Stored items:
■ ■ ■ ■ ■

(** C1.  After any sequence of acquire, release and reallocate calls on a
    counter created with [total] slots, the slots allocated across all
    labels plus the unallocated slots equal [total]; the unallocated pool
    and every label's allocated count are never negative, and no label has
    a negative number of slots in use. *)
Theorem slots_conserved (total : nat) (task_types : list string) (ops : list op) :
  let rc := run (new total task_types) ops in
  sum_slots (allocated rc) + unallocated rc = Z.of_nat total /\
  0 <= unallocated rc /\
  (forall l held, allocated rc !! l = Some held -> 0 <= held) /\
  (forall l, 0 <= in_use rc l).
Proof.
  intros rc.
  assert (Hi : invariant rc) by apply run_invariant, new_invariant.
  destruct Hi as [Ht Hu Hd Hf].
  split; [|split; [exact Hu|split]].
  - rewrite Ht. unfold rc. rewrite run_total_slots. reflexivity.
  - intros l held Ha.
    assert (is_Some (available rc !! l)) as [free Hv].
    { apply elem_of_dom. rewrite Hd. apply elem_of_dom. eauto. }
    specialize (Hf l held free Ha Hv). lia.
  - intros l. unfold in_use.
    destruct (allocated rc !! l) as [held|] eqn:Ha;
      destruct (available rc !! l) as [free|] eqn:Hv; simpl.
    + specialize (Hf l held free Ha Hv). lia.
    + exfalso. apply (not_elem_of_dom (available rc) l) in Hv. apply Hv.
      rewrite Hd. apply elem_of_dom. eauto.
    + exfalso. apply (not_elem_of_dom (allocated rc) l) in Ha. apply Ha.
      rewrite <- Hd. apply elem_of_dom. eauto.
    + lia.
Qed.

Lemma release_in_use rc l n rc' :
  release rc l n = Done rc' ->
  Z.of_nat n <= in_use rc l /\ in_use rc' l = in_use rc l - Z.of_nat n.
Proof.
  unfold release, in_use.
  destruct (allocated rc !! l) as [held|] eqn:Ha; [|discriminate].
  destruct (available rc !! l) as [free|] eqn:Hv; [|discriminate].
  destruct (Z.leb_spec (Z.of_nat n) (held - free)) as [Hle|]; [|discriminate].
  intros [= <-]. simpl. rewrite Ha, lookup_insert_eq. simpl. lia.
Qed.

Lemma release_short rc l n :
  in_use rc l < Z.of_nat n ->
  release rc l n = Raise (AccountingFault l (in_use rc l) (Z.of_nat n)) \/
  release rc l n = Raise (UnknownLabel l).
Proof.
  unfold release, in_use. intros Hlt.
  destruct (allocated rc !! l) as [held|] eqn:Ha; [|right; reflexivity].
  destruct (available rc !! l) as [free|] eqn:Hv; [|right; reflexivity].
  simpl in *. destruct (Z.leb_spec (Z.of_nat n) (held - free)); [lia|].
  left. reflexivity.
Qed.

Lemma acquire_in_use rc l n rc' :
  acquire rc l n = Done rc' -> in_use rc' l = in_use rc l + Z.of_nat n.
Proof.
  unfold acquire, in_use.
  destruct (allocated rc !! l) as [held|] eqn:Ha; [|discriminate].
  destruct (available rc !! l) as [free|] eqn:Hv; [|discriminate].
  destruct (Z.leb_spec (Z.of_nat n) free) as [Hle|]; [|discriminate].
  intros [= <-]. simpl. rewrite Ha, lookup_insert_eq. simpl. lia.
Qed.

Lemma release_after_acquire rc l n rc' :
  invariant rc -> acquire rc l n = Done rc' -> is_done (release rc' l n) = true.
Proof.
  intros Hi Ha. pose proof (acquire_in_use _ _ _ _ Ha) as Hu.
  assert (Hnn : 0 <= in_use rc l).
  { destruct Hi as [_ _ _ Hf]. revert Ha. unfold acquire, in_use.
    destruct (allocated rc !! l) as [held|] eqn:Ha'; [|discriminate].
    destruct (available rc !! l) as [free|] eqn:Hv; [|discriminate].
    intros _. specialize (Hf l held free Ha' Hv). simpl. lia. }
  revert Ha Hu. unfold acquire, release, in_use.
  destruct (allocated rc !! l) as [held|] eqn:Ha'; [|discriminate].
  destruct (available rc !! l) as [free|] eqn:Hv; [|discriminate].
  destruct (Z.leb_spec (Z.of_nat n) free) as [Hle|]; [|discriminate].
  intros [= <-]. simpl. rewrite Ha', lookup_insert_eq. simpl. intros Hu.
  destruct (Z.leb_spec (Z.of_nat n) (held - (free - Z.of_nat n))); [reflexivity|].
  unfold in_use in Hnn. rewrite Ha', Hv in Hnn. simpl in Hnn. lia.
Qed.

(** C5.  After any sequence of calls, releasing [n] slots of a label that
    has fewer than [n] allocated, or fewer than [n] in use, raises the
    accounting fault that names the label and both counts (or the
    unknown-label fault) and leaves the counter unchanged.  A successful
    release lowers the slots in use by what was released; once everything
    in use is released, releasing again raises the fault, until an acquire
    makes a release possible again. *)
Theorem release_beyond_held_raises (total : nat) (task_types : list string)
    (ops : list op) (L : string) (n : nat) :
  let rc := run (new total task_types) ops in
  allocated_to rc L < Z.of_nat n \/ in_use rc L < Z.of_nat n ->
  (release rc L n = Raise (AccountingFault L (in_use rc L) (Z.of_nat n)) \/
   release rc L n = Raise (UnknownLabel L)) /\
  after rc (Release L n) = rc /\
  (forall k rc1, release rc L k = Done rc1 ->
     in_use rc1 L = in_use rc L - Z.of_nat k /\
     (in_use rc L = Z.of_nat k -> (0 < n)%nat ->
      release rc1 L n = Raise (AccountingFault L 0 (Z.of_nat n)) /\
      forall rc2, acquire rc1 L n = Done rc2 -> is_done (release rc2 L n) = true)).
Proof.
  intros rc Hshort.
  assert (Hi : invariant rc) by apply run_invariant, new_invariant.
  assert (Hlt : in_use rc L < Z.of_nat n).
  { destruct Hshort as [Hlt|Hlt]; [|exact Hlt].
    revert Hlt. unfold allocated_to, in_use. destruct Hi as [_ _ Hd Hf].
    destruct (allocated rc !! L) as [held|] eqn:Ha;
      destruct (available rc !! L) as [free|] eqn:Hv; simpl; try lia.
    - specialize (Hf L held free Ha Hv). lia.
    - exfalso. apply (not_elem_of_dom (allocated rc) L) in Ha. apply Ha.
      rewrite <- Hd. apply elem_of_dom. eauto. }
  pose proof (release_short rc L n Hlt) as Hr.
  split; [exact Hr|]. split.
  { unfold after. simpl. destruct Hr as [-> | ->]; reflexivity. }
  intros k rc1 Hk. destruct (release_in_use _ _ _ _ Hk) as [Hle Hu].
  split; [exact Hu|]. intros Hall Hpos.
  assert (Hi1 : invariant rc1) by (eapply release_invariant; eassumption).
  split.
  - assert (Hz : in_use rc1 L = 0) by lia.
    destruct (release_short rc1 L n) as [Hf|Hf]; [lia| |].
    + rewrite Hf, Hz. reflexivity.
    + exfalso. revert Hk Hf. unfold release.
      destruct (allocated rc !! L) as [held|] eqn:Ha; [|discriminate].
      destruct (available rc !! L) as [free|] eqn:Hv; [|discriminate].
      destruct (Z.leb_spec (Z.of_nat k) (held - free)); [|discriminate].
      intros [= <-]. simpl. rewrite Ha, lookup_insert_eq.
      destruct (_ <=? _); discriminate.
  - intros rc2 Ha. eapply release_after_acquire; eassumption.
Qed.

End ResourceCounterFacts.

(** ** Facts about the queues *)

Section PipeQueuesFacts.
Import PipeQueues.

Lemma buffer_send q inputs meth name other :
  buffer (send_inputs q inputs meth name) other = buffer q other.
Proof. reflexivity. Qed.

Lemma buffer_deliver q r name :
  buffer (deliver q r) name =
  if decide (topic r = name) then buffer q name ++ [r] else buffer q name.
Proof.
  unfold deliver, buffer at 1. simpl. case_decide as Hn.
  - subst name. rewrite lookup_insert_eq. reflexivity.
  - rewrite lookup_insert_ne by exact Hn. reflexivity.
Qed.

Lemma buffer_complete q i rp name :
  buffer q name `prefix_of` buffer (complete q i rp) name.
Proof.
  unfold complete. destruct (active q !! i) as [tk|]; [|reflexivity].
  rewrite buffer_deliver. case_decide.
  - apply prefix_app_r. reflexivity.
  - reflexivity.
Qed.

Lemma sorted_complete q i rp :
  sorted_by_topic q -> sorted_by_topic (complete q i rp).
Proof.
  intros Hs name r. unfold complete.
  destruct (active q !! i) as [tk|]; [|apply Hs].
  rewrite buffer_deliver. case_decide as Hn.
  - intros [Hin | ->%list_elem_of_singleton]%elem_of_app; [|exact Hn].
    apply Hs. exact Hin.
  - apply Hs.
Qed.

Lemma buffer_advance tk : forall q name,
  buffer q name `prefix_of` buffer (advance q tk) name.
Proof.
  induction tk as [|c tk IH]; intros q name; simpl; [reflexivity|].
  etransitivity; [apply buffer_complete | apply IH].
Qed.

Lemma sorted_advance tk : forall q,
  sorted_by_topic q -> sorted_by_topic (advance q tk).
Proof.
  induction tk as [|c tk IH]; intros q Hs; simpl; [exact Hs|].
  apply IH, sorted_complete, Hs.
Qed.

Lemma poll_Some q name r q' :
  poll q name = Some (r, q') ->
  buffer q name = r :: buffer q' name /\
  (forall other, other <> name -> buffer q' other = buffer q other) /\
  active q' = active q.
Proof.
  unfold poll. destruct (buffer q name) as [|r0 rest] eqn:Hb; [discriminate|].
  intros [= <- <-]. split; [|split; [|reflexivity]].
  - unfold buffer. simpl. rewrite lookup_insert_eq. reflexivity.
  - intros other Hne. unfold buffer. simpl.
    rewrite lookup_insert_ne by congruence. reflexivity.
Qed.

Lemma poll_None q name : poll q name = None <-> buffer q name = [].
Proof. unfold poll. destruct (buffer q name); split; congruence. Qed.

Lemma sorted_poll q name r q' :
  sorted_by_topic q -> poll q name = Some (r, q') ->
  sorted_by_topic q' /\ topic r = name.
Proof.
  intros Hs Hp. destruct (poll_Some _ _ _ _ Hp) as (Hb & Ho & _). split.
  - intros other x Hin. destruct (decide (other = name)) as [->|Hne].
    + apply Hs. rewrite Hb. right. exact Hin.
    + apply Hs. rewrite <- (Ho other Hne). exact Hin.
  - apply Hs. rewrite Hb. left.
Qed.
(** * Zmanim: halachic times of day (hdate/zmanim.py)

    A shallow embedding of [hdate.zmanim.Zmanim] and the properties of its
    solar-angle solver, of the derivation of the named zmanim and of the
    day-transition predicates (candle lighting, havdalah, issur melacha).

    Conventions of the embedding.
    - A Python [int] is a [Z]; a Python [float] is a [Q]: float arithmetic is
      idealised as exact rational arithmetic (no rounding error, no NaN, no
      infinity).  The operations that can raise on floats ([/] by zero,
      [math.acos] outside its domain) keep their exceptions.
    - Code that can raise returns [result]; [try ... except ValueError] is
      [try_except_ValueError].
    - A [dt.date] is its proleptic Gregorian ordinal ([date.toordinal()]);
      an aware [dt.datetime] is its UTC instant in microseconds counted from
      midnight of ordinal 0.  [astimezone] only changes the zone a datetime
      is presented in, so it is the identity on instants.  Dates and
      instants are unbounded: the range of [dt.date] and [dt.datetime]
      (the years 1 to 9999), and the OverflowError Python raises when an
      operation leaves it, are not modelled.
    - The collaborators that are not part of zmanim.py are interfaces:
      [Math] (the [math] module), [Astral] (the optional [astral] package)
      and [Calendar] ([hdate.date.HDate]). *)

From Stdlib Require Import ZArith QArith Qround Qabs Lia Lqa.
From stdpp Require Import base option gmap strings.

Local Open Scope Z_scope.

(** ** Exceptions *)

Inductive exception : Type :=
  | TypeError
  | ValueError
  | ZeroDivisionError
  | KeyError (key : string)
  | AttributeError (attr : string)
  | NameError (name : string).

Inductive result (A : Type) : Type :=
  | Ok (a : A)
  | Raise (e : exception).
Arguments Ok {A} a.
Arguments Raise {A} e.

Definition bind {A B} (r : result A) (k : A -> result B) : result B :=
  match r with
  | Ok a => k a
  | Raise e => Raise e
  end.

Definition result_map {A B} (f : A -> B) (r : result A) : result B :=
  bind r (fun a => Ok (f a)).

Notation "'let*' x ':=' r 'in' k" := (bind r (fun x => k))
  (at level 10, x pattern, r at level 100, k at level 200).

(** [a and b], where evaluating an operand can raise. *)
Definition py_and (a b : result bool) : result bool :=
  let* x := a in if (x : bool) then b else Ok false.

(** [try: body except ValueError: handler] *)
Definition try_except_ValueError {A} (body : result A) (handler : result A)
  : result A :=
  match body with
  | Raise ValueError => handler
  | r => r
  end.

(** [d[key]] on a dict with string keys. *)
Definition getitem {V} (d : gmap string V) (key : string) : result V :=
  match d !! key with
  | Some v => Ok v
  | None => Raise (KeyError key)
  end.

(** ** Numbers *)

(** A value of type [Union[int, float]]. *)
Inductive number : Type :=
  | Int (n : Z)
  | Float (x : Q).

Definition number_value (v : number) : Q :=
  match v with
  | Int n => inject_Z n
  | Float x => x
  end.

(** [int(x)] for a float [x]: truncation toward zero. *)
Definition py_int (x : Q) : Z :=
  if Qle_bool 0 x then Qfloor x else Qceiling x.

(** [x / y] on floats. *)
Definition truediv (x y : Q) : result Q :=
  if Qeq_bool y 0 then Raise ZeroDivisionError else Ok (x / y)%Q.

(** Rounding to the nearest integer, ties to even ([round]). *)
Definition round_half_even (x : Q) : Z :=
  let f := Qfloor x in
  let r := (x - inject_Z f)%Q in
  match (r ?= 1 # 2)%Q with
  | Lt => f
  | Gt => f + 1
  | Eq => if Z.even f then f else f + 1
  end.

(** ** Dates, datetimes and time zones *)

(** [dt.date] and [dt.datetime] *)
Abbreviation dt_date := Z (only parsing).
Abbreviation dt_datetime := Z (only parsing).

Definition us_per_minute : Z := 60000000.
Definition us_per_hour : Z := 3600000000.
Definition us_per_day : Z := 86400000000.

(** [dt.timedelta(minutes=v)], in microseconds. *)
Definition timedelta_minutes (v : number) : Z :=
  match v with
  | Int n => n * us_per_minute
  | Float x => round_half_even (x * inject_Z us_per_minute)
  end.

Definition is_leap (year : Z) : bool :=
  (year mod 4 =? 0) && (negb (year mod 100 =? 0) || (year mod 400 =? 0)).

Definition days_before_year (year : Z) : Z :=
  let y := year - 1 in
  y * 365 + y / 4 - y / 100 + y / 400.

Definition days_in_month (year month : Z) : Z :=
  if month =? 2 then (if is_leap year then 29 else 28)
  else if (month =? 4) || (month =? 6) || (month =? 9) || (month =? 11)
       then 30 else 31.

Fixpoint days_before_month_aux (year : Z) (n : nat) : Z :=
  match n with
  | O => 0
  | S k => days_before_month_aux year k + days_in_month year (Z.of_nat (S k))
  end.

Definition days_before_month (year month : Z) : Z :=
  days_before_month_aux year (Z.to_nat (month - 1)).

(** [dt.date(year, month, day)] *)
Definition mkdate (year month day : Z) : dt_date :=
  days_before_year year + days_before_month year month + day.

(** [d.year] *)
Definition date_year (d : dt_date) : Z :=
  let n := d - 1 in
  let n400 := n / 146097 in
  let n := n mod 146097 in
  let n100 := n / 36524 in
  let n := n mod 36524 in
  let n4 := n / 1461 in
  let n := n mod 1461 in
  let n1 := n / 365 in
  let year := n400 * 400 + 1 + n100 * 100 + n4 * 4 + n1 in
  if (n1 =? 4) || (n100 =? 4) then year - 1 else year.

(** [dt.datetime.combine(d, dt.time()).replace(tzinfo=dt.timezone.utc)] *)
Definition utc_midnight (d : dt_date) : dt_datetime := d * us_per_day.

(** The fields of a datetime expressed in UTC. *)
Definition datetime_date (t : dt_datetime) : dt_date := t / us_per_day.
Definition datetime_hour (t : dt_datetime) : Z :=
  (t mod us_per_day) / us_per_hour.
Definition datetime_minute (t : dt_datetime) : Z :=
  (t mod us_per_hour) / us_per_minute.
Definition datetime_second (t : dt_datetime) : Z :=
  (t mod us_per_minute) / 1000000.

(** A [tzinfo]: the UTC offset, in microseconds, of a naive local time. *)
Record tzinfo : Type := {
  tzname : string;
  utcoffset : Z -> Z
}.

(** [naive.replace(tzinfo=tz).astimezone(dt.timezone.utc)], for an instant
    that stays inside the range of [dt.datetime] (outside of it Python
    raises OverflowError). *)
Definition localize_to_utc (tz : tzinfo) (naive : Z) : dt_datetime :=
  naive - utcoffset tz naive.

(** [a < b], [a >= b] and [a > b] on datetimes, where the right operand
    may be [None]: Python then raises [TypeError]. *)
Definition datetime_lt (a : dt_datetime) (b : option dt_datetime)
  : result bool :=
  match b with
  | Some b => Ok (a <? b)
  | None => Raise TypeError
  end.
Lemma freelancer_sheet_lines (self : FreelancerTime.t) log ts :
  freelancer_time_sheet self log ts ->
  exists d line,
    FreelancerLog.duration log = Some d
    /\ Timesheet.time_logs ts = [line]
    /\ TimesheetDetail.hours line = hours d
    /\ TimesheetDetail.billing_hours line = hours d
    /\ TimesheetDetail.from_time line = FreelancerLog.date log.
Proof.
  intros (d & p & customer & rate & site & description & Hd & _ & _ & _ & ->).
  by eexists d, _.
Qed.

End CreatedTimesheets.


(** ** Attendance *)

Section AttendanceCreation.
Context {H : Host}.

Lemma attendance_matches_spec (e d : string) (a : Attendance.t) :
  attendance_matches e d a = true
  <-> Attendance.employee a = e /\ Attendance.attendance_date a = d.
Proof.
  unfold attendance_matches.
  rewrite andb_true_iff, !bool_decide_eq_true. done.
Qed.

Lemma attendance_exists_spec (e d : string) (db : Db) :
  exists found,
    attendance_exists e d db = (Ok found, db)
    /\ (found = true <-> has_attendance db e d).
Proof.
  unfold attendance_exists, gets. eexists. split; [done|].
  rewrite existsb_exists. split.
  - intros ([n a] & Hin & Hm). exists n, a.
    apply list_elem_of_In, elem_of_map_to_list in Hin.
    apply attendance_matches_spec in Hm as [He Hd]. by split_and!.
  - intros (n & a & Hlook & He & Hd). exists (n, a). split.
    + by apply list_elem_of_In, elem_of_map_to_list.
    + by apply attendance_matches_spec.
Qed.

Lemma save_attendance_cases (a : Attendance.t) (db : Db) :
  (save_attendance a db = (Raise DuplicateEntryError, db)
   /\ autoname (dom (attendances db)) ∈ dom (attendances db))
  \/ (exists n, attendances db !! n = None
        /\ save_attendance a db = (Ok n, set_attendances (insert n a) db)).
Proof.
  unfold save_attendance, bind, gets. simpl.
  destruct (decide (autoname (dom (attendances db)) ∈ dom (attendances db)))
    as [Hin|Hout].
  - by left.
  - right. exists (autoname (dom (attendances db))). split; [|done].
    by apply not_elem_of_dom.
Qed.
(** C2.  A GET on [/bench] is answered with status 200 and content type
    [application/octet-stream], followed by a payload written in chunks
    of 1 MiB whose total never exceeds [MAX_TEST_BYTES], whatever the
    client does; a client that keeps the connection open gets exactly
    that many bytes and the handler returns.  A GET on any other path is
    answered with 404. *)
Theorem do_GET_response (c : conn) (path : string) :
  (path = "/bench" ->
   exists body,
     trace (do_GET c path) =
       [SendResponse 200;
        SendHeader "Content-Type" "application/octet-stream";
        EndHeaders] ++ body /\
     Forall stream_event body /\
     0 <= delivered body /\
     delivered body <= offered body /\
     offered body <= MAX_TEST_BYTES /\
     (open_connection c ->
      delivered body = MAX_TEST_BYTES /\ result (do_GET c path) = Ret tt)) /\
  (path <> "/bench" -> trace (do_GET c path) = [SendError 404]).
Proof.
  unfold do_GET, do_GET_with. split.
  - intros ->. change (negb ("/bench" =? "/bench")%string) with false.
    cbv iota.
    match goal with
    | |- context [try_except _ ?h] =>
        destruct (payload_phase c h) as (Hev & Hd0 & Hdo & Ho & Hfull)
    end.
    { intros e. destruct (is_OSError e); [auto |].
      destruct (is_Exception e); auto. }
    cbv zeta in *.
    match goal with
    | |- context [try_except ?b ?h] =>
        set (payload := try_except b h) in *; clearbody payload
    end.
    rewrite !trace_bind, !result_bind.
    destruct (on_end_headers c) as [e |] eqn:Hend;
      unfold call, emit, ret, raise, trace, result in *; cbn [fst snd app].
    + exists []. repeat split; try constructor; try reflexivity;
        try (unfold MAX_TEST_BYTES; simpl; lia).
      all: match goal with
           | H : open_connection _ |- _ =>
               destruct H as [Hopen _]; rewrite Hend in Hopen; discriminate
           end.
    + exists (fst payload). repeat split; auto.
      all: match goal with
           | H : open_connection _ |- _ =>
               destruct H as [_ Hopen]; apply Hfull; exact Hopen
           end.
  - intros Hne.
    destruct (String.eqb_spec path "/bench") as [-> | _]; [contradiction |].
    simpl. destruct (on_send_error c); reflexivity.
Qed.

(** ** Process runner *)

Lemma collect_app {A} (f : event -> option A) (t u : list event) :
  collect f (t ++ u) = collect f t ++ collect f u.
Proof. unfold collect. apply flat_map_app. Qed.

Ltac case_exceptions :=
  repeat match goal with
         | |- context [is_Exception ?e] =>
             let E := fresh "E" in destruct (is_Exception e) eqn:E; simpl
         end.

(** The calls [terminate_process] makes on a process. *)
Lemma terminate_process_trace (p : popen) :
  trace (terminate_process (Some p)) =
  Terminate (pid p)
    :: match on_terminate p with
       | None => [Wait (pid p) 4]
       | Some _ => []
       end
    ++ [Kill (pid p)].
Proof.
  unfold terminate_process, p_terminate, p_wait, p_kill, except_Exception.
  destruct (on_terminate p), (on_wait p), (on_kill p); simpl;
    case_exceptions; reflexivity.
Qed.

Lemma terminate_process_tidy (p : popen) :
  tidy p = true -> result (terminate_process (Some p)) = Ret tt.
Proof.
  unfold tidy, swallowed, terminate_process, p_terminate, p_wait, p_kill,
    except_Exception.
  destruct (on_terminate p), (on_wait p), (on_kill p); simpl;
    case_exceptions; intros H; try discriminate; reflexivity.
Qed.

(** C10.  [terminate_process] propagates no error: without a process
    handle it returns at once, making no call; on a process whose
    [terminate], [wait] and [kill] raise errors it returns normally; and
    whatever leaves it is not an instance of [Exception]. *)
Theorem terminate_process_never_raises :
  terminate_process None = ([], Ret tt) /\
  (forall p, tidy p = true -> result (terminate_process (Some p)) = Ret tt) /\
  (forall h e, result (terminate_process h) = Raise e -> is_Exception e = false).
Proof.
  split; [reflexivity | split].
  - exact terminate_process_tidy.
  - intros [p |] e; [| discriminate].
    unfold terminate_process, p_terminate, p_wait, p_kill, except_Exception.
    destruct (on_terminate p), (on_wait p), (on_kill p); simpl;
      case_exceptions; intros H; try discriminate; congruence.
Qed.

(** The calls of the stop operation: on every process handle [kill()]
    is called once, as the last call, after [terminate(); wait(4)] when
    [terminate()] returned and after [terminate()] alone when it raised;
    what the call does to the process is in
    [force_kill_only_when_alive].  Without a handle nothing is called. *)
Lemma terminate_process_calls (p : popen) :
  trace (terminate_process None) = [] /\
  trace (terminate_process (Some p)) =
    Terminate (pid p)
      :: match on_terminate p with
         | None => [Wait (pid p) 4]
         | Some _ => []
         end
      ++ [Kill (pid p)] /\
  killed (trace (terminate_process (Some p))) = [pid p].
Proof.
  split; [reflexivity | split].
  - apply terminate_process_trace.
  - rewrite terminate_process_trace.
    destruct (on_terminate p); reflexivity.
Qed.

(** ** Secrets *)

Lemma prefix_spec (a b : string) :
  String.prefix a b = true <-> exists post, b = (a ++ post)%string.
Proof.
  revert b. induction a as [| x a IH]; intros b.
  - split; [intros _; now exists b | destruct b; reflexivity].
  - destruct b as [| y b]; simpl.
    + split; [discriminate | intros [post H]; discriminate].
    + destruct (ascii_dec x y) as [-> | Hne].
      * rewrite IH. split; intros [post H]; exists post.
        -- now rewrite H.
        -- now inversion H.
      * split; [discriminate |].
        intros [post H]. inversion H. congruence.
Qed.

(** [needle in hay] decides occurrence. *)
Lemma str_in_spec (needle hay : string) :
  str_in needle hay = true <-> Substring needle hay.
Proof.
  unfold Substring. induction hay as [| y hay IH]; cbn [str_in].
  - rewrite orb_false_r, prefix_spec. split.
    + intros [post H]. now exists "", post.
    + intros (pre & post & H). exists post.
      destruct pre; [exact H | discriminate].
  - rewrite orb_true_iff, prefix_spec, IH. split.
    + intros [[post H] | (pre & post & H)].
      * now exists "", post.
      * exists (String y pre), post. simpl. now rewrite H.
    + intros (pre & post & H). destruct pre as [| x pre].
      * left. now exists post.
      * right. inversion H. now exists pre, post.
Qed.

(** C8.  For a method whose name contains "128" the secret is what
    one run of openssl, asked for 16 random bytes (the byte length of
    128 bits), printed, with the white space around it removed; for
    every other method it is what openssl printed when asked for 32
    bytes (256 bits).  Nothing else is run, and the call raises what the
    openssl run raises. *)
Theorem get_pwd_for_method_bits (tool : res string) (method : string) :
  let secret :=
    match tool with
    | Ret out => Ret (strip out)
    | Raise e => Raise e
    end in
  128 / 8 = 16 /\ 256 / 8 = 32 /\
  (Substring "128" method ->
   get_pwd_for_method tool method = gen_password tool 128 /\
   get_pwd_for_method tool method =
     ([Exec [OPENSSL; "rand"; "-base64"; "16"]], secret)) /\
  (~ Substring "128" method ->
   get_pwd_for_method tool method = gen_password tool 256 /\
   get_pwd_for_method tool method =
     ([Exec [OPENSSL; "rand"; "-base64"; "32"]], secret)).
Proof.
  cbv zeta. split; [reflexivity | split; [reflexivity |]].
  unfold get_pwd_for_method.
  destruct (str_in "128" method) eqn:Hin; split; intros H.
  - split; [reflexivity |]. destruct tool; reflexivity.
  - apply str_in_spec in Hin. contradiction.
  - apply str_in_spec in H. congruence.
  - split; [reflexivity |]. destruct tool; reflexivity.
Qed.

■ ■ ■ ■ ■

YOUR TASK: The lines above, starting at the one with "let f := Qfloor x in" and ending at the one with "(** [dt.date(year, month, day)] *)", are the only ones to return, exactly as written.

EXERCISE RESPONSE:
  let f := Qfloor x in
  let r := (x - inject_Z f)%Q in
  match (r ?= 1 # 2)%Q with
  | Lt => f
  | Gt => f + 1
  | Eq => if Z.even f then f else f + 1
  end.

(** ** Dates, datetimes and time zones *)

(** [dt.date] and [dt.datetime] *)
Abbreviation dt_date := Z (only parsing).
Abbreviation dt_datetime := Z (only parsing).

Definition us_per_minute : Z := 60000000.
Definition us_per_hour : Z := 3600000000.
Definition us_per_day : Z := 86400000000.

(** [dt.timedelta(minutes=v)], in microseconds. *)
Definition timedelta_minutes (v : number) : Z :=
  match v with
  | Int n => n * us_per_minute
  | Float x => round_half_even (x * inject_Z us_per_minute)
  end.

Definition is_leap (year : Z) : bool :=
  (year mod 4 =? 0) && (negb (year mod 100 =? 0) || (year mod 400 =? 0)).

Definition days_before_year (year : Z) : Z :=
  let y := year - 1 in
  y * 365 + y / 4 - y / 100 + y / 400.

Definition days_in_month (year month : Z) : Z :=
  if month =? 2 then (if is_leap year then 29 else 28)
  else if (month =? 4) || (month =? 6) || (month =? 9) || (month =? 11)
       then 30 else 31.

Fixpoint days_before_month_aux (year : Z) (n : nat) : Z :=
  match n with
  | O => 0
  | S k => days_before_month_aux year k + days_in_month year (Z.of_nat (S k))
  end.

Definition days_before_month (year month : Z) : Z :=
  days_before_month_aux year (Z.to_nat (month - 1)).

(** [dt.date(year, month, day)] *)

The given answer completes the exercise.